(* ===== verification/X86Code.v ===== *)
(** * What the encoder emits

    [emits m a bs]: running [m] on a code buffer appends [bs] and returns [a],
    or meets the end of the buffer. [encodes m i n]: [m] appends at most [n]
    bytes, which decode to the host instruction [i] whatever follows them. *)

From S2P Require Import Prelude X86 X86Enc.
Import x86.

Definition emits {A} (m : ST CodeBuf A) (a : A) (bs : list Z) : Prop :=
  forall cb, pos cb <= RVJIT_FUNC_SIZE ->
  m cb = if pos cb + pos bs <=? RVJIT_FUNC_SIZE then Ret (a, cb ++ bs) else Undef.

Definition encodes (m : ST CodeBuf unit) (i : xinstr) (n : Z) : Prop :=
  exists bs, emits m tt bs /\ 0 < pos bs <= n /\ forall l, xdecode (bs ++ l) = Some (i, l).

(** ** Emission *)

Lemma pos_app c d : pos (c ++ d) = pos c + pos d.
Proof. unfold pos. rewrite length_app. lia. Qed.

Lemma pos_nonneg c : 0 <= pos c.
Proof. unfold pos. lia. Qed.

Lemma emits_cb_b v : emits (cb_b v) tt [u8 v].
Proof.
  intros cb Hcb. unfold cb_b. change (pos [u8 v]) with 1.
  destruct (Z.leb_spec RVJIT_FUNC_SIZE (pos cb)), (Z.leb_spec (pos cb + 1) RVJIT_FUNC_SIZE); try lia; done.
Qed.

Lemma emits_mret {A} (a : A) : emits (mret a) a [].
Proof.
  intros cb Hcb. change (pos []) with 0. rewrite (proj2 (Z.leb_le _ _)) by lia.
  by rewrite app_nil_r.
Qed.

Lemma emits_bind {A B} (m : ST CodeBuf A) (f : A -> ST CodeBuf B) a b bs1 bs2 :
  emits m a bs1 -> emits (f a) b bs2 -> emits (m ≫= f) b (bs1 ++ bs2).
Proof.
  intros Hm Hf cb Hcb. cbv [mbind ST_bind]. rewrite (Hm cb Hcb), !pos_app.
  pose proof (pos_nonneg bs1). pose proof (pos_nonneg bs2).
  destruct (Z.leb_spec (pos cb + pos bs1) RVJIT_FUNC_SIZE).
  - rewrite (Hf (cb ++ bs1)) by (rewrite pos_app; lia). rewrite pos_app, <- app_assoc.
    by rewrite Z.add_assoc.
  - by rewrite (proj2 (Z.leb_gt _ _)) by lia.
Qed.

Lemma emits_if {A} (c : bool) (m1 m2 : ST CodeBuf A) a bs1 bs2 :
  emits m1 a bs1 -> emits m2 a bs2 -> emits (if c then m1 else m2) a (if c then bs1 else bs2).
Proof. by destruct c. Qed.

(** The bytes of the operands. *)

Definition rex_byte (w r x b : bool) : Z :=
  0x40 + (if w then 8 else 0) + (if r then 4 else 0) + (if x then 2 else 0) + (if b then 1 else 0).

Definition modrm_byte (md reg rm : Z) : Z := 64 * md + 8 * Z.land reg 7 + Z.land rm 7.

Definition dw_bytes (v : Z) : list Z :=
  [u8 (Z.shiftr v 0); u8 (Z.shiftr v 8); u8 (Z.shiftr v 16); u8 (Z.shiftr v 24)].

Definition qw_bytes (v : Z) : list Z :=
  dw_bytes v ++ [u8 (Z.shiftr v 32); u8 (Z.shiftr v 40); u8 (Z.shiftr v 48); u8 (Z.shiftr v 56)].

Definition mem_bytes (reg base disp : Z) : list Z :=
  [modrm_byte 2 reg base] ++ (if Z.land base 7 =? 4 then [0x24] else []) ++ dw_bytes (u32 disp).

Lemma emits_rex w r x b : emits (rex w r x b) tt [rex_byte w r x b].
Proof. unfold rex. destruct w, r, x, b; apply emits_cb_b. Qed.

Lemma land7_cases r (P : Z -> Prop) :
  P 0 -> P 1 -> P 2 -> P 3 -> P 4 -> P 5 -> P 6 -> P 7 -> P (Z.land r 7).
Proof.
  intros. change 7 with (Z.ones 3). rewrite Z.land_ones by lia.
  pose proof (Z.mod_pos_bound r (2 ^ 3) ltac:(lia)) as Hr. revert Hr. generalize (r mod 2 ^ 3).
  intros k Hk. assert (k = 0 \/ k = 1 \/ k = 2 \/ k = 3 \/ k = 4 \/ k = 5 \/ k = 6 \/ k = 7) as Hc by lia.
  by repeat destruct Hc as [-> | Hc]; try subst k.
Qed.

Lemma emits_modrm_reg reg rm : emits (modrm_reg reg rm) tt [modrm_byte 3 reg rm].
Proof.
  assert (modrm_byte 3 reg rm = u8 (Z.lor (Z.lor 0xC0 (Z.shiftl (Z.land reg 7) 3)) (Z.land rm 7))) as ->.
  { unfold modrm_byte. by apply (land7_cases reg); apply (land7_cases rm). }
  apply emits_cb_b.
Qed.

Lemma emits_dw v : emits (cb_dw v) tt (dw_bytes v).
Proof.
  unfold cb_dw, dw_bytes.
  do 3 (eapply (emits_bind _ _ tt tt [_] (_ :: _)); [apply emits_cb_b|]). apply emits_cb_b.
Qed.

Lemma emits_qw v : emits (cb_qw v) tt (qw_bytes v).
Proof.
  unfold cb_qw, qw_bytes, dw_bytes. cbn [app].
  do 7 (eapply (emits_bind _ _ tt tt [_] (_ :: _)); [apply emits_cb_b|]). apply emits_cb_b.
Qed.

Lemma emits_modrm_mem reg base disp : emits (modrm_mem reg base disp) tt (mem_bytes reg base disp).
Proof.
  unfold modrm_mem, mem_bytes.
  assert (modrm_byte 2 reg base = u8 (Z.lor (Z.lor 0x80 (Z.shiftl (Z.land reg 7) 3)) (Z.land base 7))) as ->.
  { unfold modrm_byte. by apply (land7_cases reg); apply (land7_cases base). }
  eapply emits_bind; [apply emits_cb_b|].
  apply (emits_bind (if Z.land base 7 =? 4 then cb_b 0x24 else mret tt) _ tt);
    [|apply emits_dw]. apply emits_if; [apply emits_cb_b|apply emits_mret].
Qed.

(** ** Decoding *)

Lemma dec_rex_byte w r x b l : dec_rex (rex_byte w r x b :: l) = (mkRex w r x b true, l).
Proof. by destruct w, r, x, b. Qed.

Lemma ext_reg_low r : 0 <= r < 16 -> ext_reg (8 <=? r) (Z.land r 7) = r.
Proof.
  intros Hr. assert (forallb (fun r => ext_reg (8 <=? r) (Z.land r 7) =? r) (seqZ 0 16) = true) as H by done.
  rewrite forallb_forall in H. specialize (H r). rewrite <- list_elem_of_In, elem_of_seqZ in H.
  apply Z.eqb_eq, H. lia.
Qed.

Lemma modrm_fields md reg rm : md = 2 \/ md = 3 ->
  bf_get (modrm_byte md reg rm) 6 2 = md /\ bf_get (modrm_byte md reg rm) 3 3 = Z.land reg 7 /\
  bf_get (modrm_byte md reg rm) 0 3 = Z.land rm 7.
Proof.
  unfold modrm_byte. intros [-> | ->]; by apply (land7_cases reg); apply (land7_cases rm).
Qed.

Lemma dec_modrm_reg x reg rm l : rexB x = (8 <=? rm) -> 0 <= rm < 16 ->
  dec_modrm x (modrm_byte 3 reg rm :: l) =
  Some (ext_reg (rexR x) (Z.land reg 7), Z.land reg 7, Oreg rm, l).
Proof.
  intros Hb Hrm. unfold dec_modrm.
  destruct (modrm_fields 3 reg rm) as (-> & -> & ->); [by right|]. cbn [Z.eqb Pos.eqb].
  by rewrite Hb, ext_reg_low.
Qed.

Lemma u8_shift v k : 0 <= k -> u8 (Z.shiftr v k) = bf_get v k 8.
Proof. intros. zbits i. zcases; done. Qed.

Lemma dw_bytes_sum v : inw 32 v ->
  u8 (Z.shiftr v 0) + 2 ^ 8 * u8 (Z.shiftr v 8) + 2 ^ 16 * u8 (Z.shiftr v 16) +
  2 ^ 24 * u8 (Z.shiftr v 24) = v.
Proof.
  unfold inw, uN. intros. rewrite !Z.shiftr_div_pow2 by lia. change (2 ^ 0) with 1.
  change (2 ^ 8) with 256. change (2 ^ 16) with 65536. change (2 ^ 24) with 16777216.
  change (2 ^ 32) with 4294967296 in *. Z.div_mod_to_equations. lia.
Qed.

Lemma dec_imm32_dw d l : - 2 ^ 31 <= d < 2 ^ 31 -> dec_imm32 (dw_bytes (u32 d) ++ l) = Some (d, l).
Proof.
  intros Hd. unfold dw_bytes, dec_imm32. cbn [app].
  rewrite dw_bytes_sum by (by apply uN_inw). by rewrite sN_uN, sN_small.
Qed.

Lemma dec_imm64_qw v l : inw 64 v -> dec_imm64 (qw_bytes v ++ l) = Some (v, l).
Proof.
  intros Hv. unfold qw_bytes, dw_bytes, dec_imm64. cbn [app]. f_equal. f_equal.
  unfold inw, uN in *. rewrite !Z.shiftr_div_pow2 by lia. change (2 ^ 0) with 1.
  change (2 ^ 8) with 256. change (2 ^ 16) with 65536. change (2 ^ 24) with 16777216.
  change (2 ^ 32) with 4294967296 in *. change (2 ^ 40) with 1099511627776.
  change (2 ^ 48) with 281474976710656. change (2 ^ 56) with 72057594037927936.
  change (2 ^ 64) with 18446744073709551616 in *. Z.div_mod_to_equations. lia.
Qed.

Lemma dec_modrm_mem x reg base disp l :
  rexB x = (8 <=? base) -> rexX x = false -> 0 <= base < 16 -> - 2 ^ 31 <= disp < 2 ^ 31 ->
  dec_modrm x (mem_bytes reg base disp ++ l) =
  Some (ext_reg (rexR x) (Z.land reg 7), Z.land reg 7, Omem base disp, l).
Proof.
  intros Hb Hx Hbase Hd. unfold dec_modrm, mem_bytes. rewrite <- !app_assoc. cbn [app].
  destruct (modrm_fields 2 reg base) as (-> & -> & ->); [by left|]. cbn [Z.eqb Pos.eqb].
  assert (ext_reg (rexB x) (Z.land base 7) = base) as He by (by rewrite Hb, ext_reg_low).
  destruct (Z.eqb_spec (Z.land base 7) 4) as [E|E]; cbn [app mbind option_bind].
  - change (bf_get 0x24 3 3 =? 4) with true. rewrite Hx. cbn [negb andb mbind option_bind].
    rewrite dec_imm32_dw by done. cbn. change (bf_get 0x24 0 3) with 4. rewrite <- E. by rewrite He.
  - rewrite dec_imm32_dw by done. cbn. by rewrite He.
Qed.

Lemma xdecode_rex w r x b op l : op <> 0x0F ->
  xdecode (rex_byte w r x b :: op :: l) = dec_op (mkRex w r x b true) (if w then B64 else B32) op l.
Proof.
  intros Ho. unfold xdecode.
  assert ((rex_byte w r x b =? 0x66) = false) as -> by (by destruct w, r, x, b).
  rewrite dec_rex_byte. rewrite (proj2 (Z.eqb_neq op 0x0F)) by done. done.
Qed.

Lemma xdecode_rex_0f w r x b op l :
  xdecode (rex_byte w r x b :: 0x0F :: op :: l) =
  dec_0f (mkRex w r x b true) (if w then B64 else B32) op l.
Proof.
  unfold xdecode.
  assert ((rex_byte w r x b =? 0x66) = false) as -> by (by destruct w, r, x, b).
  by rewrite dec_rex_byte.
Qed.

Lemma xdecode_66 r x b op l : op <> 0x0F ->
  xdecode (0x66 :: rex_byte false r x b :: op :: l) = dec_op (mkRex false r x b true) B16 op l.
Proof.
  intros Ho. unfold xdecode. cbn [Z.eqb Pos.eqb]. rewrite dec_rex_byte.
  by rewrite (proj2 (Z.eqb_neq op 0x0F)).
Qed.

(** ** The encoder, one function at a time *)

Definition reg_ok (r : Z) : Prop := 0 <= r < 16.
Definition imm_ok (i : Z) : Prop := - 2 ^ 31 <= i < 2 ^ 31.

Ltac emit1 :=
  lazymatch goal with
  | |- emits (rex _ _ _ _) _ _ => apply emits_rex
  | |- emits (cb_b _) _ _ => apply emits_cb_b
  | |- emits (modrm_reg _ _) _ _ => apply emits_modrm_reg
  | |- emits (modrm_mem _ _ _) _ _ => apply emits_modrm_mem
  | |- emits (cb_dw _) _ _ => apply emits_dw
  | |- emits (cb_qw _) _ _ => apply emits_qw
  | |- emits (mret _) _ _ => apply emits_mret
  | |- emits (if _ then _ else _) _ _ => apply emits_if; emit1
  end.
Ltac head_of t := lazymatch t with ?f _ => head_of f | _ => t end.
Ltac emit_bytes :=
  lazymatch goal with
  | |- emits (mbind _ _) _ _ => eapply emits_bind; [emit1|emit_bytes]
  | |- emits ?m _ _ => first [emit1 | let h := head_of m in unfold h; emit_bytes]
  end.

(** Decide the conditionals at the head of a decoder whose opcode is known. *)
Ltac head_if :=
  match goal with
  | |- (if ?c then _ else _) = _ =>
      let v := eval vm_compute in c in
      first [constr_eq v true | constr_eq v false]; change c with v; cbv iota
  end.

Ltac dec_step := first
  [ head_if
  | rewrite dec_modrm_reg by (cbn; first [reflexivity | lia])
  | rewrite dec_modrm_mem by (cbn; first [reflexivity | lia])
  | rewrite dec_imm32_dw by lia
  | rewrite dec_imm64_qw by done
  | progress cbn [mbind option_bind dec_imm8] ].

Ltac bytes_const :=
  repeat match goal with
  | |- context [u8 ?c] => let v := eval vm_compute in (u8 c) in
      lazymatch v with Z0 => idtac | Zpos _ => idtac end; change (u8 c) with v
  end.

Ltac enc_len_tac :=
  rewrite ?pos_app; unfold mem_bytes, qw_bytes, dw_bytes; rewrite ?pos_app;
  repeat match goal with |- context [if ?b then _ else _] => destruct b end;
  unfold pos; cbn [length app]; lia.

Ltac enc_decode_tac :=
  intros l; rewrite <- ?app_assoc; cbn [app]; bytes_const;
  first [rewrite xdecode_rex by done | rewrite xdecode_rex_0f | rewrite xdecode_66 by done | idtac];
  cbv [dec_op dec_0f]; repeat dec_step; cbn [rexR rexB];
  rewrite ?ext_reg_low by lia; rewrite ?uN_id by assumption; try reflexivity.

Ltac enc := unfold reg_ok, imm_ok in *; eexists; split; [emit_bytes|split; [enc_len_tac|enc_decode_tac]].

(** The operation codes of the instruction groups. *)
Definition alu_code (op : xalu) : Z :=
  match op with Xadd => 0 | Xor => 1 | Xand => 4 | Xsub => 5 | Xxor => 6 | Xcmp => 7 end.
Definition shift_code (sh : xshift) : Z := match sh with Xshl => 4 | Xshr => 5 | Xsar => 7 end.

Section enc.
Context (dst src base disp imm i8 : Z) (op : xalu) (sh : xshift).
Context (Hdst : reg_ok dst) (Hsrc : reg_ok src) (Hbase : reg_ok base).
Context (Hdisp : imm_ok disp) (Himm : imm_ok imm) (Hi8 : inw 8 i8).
____________
# [WORK ITEM]
Check each line above for the string "rexR" and copy the ones that have it.

# [EXERCISE RESULT]
  Some (ext_reg (rexR x) (Z.land reg 7), Z.land reg 7, Oreg rm, l).
  Some (ext_reg (rexR x) (Z.land reg 7), Z.land reg 7, Omem base disp, l).
  cbv [dec_op dec_0f]; repeat dec_step; cbn [rexR rexB];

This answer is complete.